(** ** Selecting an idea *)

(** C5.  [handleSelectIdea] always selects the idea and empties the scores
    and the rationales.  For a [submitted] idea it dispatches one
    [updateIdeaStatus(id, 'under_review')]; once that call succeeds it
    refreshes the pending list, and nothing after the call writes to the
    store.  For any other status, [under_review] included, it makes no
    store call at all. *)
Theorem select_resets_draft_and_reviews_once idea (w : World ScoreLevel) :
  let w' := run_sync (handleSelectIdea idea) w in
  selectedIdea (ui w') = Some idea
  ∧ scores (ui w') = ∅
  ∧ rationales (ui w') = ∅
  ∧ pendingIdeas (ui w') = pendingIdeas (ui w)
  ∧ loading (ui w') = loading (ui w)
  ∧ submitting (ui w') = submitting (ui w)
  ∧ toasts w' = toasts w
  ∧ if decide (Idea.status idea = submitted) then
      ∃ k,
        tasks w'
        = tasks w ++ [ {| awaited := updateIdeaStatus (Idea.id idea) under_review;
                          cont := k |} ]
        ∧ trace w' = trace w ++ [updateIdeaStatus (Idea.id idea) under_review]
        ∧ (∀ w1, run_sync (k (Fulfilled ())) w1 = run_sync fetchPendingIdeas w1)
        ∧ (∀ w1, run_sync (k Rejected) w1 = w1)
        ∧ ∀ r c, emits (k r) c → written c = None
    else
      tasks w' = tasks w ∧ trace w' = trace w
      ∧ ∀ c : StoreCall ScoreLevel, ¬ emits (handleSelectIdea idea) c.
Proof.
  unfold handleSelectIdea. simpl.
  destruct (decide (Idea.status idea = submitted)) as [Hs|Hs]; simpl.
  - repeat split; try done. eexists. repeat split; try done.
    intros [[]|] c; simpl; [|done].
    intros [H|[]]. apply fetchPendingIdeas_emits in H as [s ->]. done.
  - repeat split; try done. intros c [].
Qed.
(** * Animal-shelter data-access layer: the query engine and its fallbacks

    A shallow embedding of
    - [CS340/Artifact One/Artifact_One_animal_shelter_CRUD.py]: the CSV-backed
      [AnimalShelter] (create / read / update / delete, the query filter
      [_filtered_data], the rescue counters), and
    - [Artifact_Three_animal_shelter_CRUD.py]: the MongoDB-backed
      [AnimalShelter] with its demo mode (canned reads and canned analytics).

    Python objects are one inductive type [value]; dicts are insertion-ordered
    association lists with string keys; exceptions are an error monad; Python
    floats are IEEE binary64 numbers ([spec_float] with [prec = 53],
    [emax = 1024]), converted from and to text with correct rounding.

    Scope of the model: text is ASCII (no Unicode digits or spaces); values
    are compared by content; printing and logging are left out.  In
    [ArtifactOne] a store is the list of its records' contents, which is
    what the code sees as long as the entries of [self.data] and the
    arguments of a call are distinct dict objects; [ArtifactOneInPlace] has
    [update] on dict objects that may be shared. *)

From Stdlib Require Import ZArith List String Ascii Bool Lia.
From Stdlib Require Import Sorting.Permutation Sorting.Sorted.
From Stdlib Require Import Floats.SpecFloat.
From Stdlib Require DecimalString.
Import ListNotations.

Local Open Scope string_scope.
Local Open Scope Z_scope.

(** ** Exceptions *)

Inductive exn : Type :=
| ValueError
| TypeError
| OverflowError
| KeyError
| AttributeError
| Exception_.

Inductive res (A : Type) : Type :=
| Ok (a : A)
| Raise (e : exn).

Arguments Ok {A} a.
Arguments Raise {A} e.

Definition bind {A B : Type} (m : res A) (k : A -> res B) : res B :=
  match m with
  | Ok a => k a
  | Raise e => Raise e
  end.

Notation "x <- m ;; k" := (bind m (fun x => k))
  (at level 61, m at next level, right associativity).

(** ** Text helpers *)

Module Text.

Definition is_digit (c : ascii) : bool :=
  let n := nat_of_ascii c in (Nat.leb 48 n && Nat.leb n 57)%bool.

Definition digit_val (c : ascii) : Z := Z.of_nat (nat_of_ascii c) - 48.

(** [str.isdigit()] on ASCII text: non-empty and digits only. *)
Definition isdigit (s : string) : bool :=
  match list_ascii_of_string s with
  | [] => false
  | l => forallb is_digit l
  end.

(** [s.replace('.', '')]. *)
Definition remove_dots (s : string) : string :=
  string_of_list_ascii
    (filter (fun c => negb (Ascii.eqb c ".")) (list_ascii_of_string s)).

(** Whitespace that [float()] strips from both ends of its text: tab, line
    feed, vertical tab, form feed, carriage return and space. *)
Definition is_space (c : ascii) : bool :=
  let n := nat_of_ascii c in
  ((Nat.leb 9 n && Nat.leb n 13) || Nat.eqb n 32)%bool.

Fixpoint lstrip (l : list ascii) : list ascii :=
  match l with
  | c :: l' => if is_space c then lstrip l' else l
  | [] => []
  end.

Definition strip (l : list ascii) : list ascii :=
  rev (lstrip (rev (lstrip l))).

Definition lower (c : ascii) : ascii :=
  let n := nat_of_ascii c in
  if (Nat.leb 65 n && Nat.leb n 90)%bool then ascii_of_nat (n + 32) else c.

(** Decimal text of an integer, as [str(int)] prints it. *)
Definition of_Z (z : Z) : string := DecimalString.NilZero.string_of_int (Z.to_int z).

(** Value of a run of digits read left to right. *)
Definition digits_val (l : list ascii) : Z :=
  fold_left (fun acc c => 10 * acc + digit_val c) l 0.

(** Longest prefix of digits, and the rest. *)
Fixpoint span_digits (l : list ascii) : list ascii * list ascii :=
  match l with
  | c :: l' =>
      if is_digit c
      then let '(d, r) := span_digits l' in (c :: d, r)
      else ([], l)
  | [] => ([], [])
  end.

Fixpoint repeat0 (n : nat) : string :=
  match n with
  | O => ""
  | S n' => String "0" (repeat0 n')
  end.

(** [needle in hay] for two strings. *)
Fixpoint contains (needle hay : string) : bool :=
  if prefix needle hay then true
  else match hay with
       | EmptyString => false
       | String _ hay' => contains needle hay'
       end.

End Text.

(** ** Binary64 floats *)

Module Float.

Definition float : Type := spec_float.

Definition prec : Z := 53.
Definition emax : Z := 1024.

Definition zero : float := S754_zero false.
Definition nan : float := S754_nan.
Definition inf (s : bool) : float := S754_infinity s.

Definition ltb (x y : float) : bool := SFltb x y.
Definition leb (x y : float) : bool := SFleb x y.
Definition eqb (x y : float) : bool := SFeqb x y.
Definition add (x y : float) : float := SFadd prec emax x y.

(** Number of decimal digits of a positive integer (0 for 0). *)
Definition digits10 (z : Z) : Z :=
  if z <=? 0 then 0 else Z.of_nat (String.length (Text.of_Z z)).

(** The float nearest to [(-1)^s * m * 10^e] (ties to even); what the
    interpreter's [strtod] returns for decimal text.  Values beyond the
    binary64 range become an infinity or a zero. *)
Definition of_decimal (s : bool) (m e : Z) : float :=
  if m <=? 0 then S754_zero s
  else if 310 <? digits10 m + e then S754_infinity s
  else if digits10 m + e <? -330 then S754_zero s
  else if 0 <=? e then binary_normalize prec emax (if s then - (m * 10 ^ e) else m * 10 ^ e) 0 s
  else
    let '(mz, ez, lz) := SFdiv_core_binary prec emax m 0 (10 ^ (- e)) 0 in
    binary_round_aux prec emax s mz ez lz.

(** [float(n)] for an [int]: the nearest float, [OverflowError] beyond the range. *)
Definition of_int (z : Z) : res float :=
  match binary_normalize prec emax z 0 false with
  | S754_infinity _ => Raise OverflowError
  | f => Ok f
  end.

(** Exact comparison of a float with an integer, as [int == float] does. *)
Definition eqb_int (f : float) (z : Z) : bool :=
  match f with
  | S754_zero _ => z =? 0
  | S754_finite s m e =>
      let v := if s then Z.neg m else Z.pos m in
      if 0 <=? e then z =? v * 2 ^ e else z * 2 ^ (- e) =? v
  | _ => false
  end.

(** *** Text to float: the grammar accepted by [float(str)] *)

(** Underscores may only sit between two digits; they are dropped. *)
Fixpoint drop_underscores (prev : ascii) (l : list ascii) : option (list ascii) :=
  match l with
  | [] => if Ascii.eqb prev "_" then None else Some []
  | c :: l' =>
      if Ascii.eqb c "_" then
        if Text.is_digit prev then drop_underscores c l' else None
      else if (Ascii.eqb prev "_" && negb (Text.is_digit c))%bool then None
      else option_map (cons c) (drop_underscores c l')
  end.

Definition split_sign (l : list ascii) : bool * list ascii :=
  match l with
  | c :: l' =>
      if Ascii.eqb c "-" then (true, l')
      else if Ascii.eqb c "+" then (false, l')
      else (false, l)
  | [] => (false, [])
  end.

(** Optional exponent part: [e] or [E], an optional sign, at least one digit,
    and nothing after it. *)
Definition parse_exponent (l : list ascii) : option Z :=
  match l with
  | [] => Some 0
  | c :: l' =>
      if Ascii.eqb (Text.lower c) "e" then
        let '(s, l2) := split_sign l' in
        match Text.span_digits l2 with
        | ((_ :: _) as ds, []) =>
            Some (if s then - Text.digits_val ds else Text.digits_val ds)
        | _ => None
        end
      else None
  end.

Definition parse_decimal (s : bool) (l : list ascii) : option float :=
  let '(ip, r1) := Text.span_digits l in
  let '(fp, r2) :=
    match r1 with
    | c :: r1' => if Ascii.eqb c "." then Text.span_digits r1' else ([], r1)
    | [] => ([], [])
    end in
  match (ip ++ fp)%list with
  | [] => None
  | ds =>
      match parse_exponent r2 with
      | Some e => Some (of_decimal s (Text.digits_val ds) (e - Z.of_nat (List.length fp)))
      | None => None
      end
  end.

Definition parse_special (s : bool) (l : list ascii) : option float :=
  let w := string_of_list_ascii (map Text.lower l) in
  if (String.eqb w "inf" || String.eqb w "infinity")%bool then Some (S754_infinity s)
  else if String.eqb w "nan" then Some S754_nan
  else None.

# # #

**Work request**
In the listing above, locate the line with "if m <=? 0 then S754_zero s" and the line with "(** [float(n)] for", then extract exactly those lines and every line between them, and nothing more.

**Solution for this problem**
  if m <=? 0 then S754_zero s
  else if 310 <? digits10 m + e then S754_infinity s
  else if digits10 m + e <? -330 then S754_zero s
  else if 0 <=? e then binary_normalize prec emax (if s then - (m * 10 ^ e) else m * 10 ^ e) 0 s
  else
    let '(mz, ez, lz) := SFdiv_core_binary prec emax m 0 (10 ^ (- e)) 0 in
    binary_round_aux prec emax s mz ez lz.

(** [float(n)] for an [int]: the nearest float, [OverflowError] beyond the range. *)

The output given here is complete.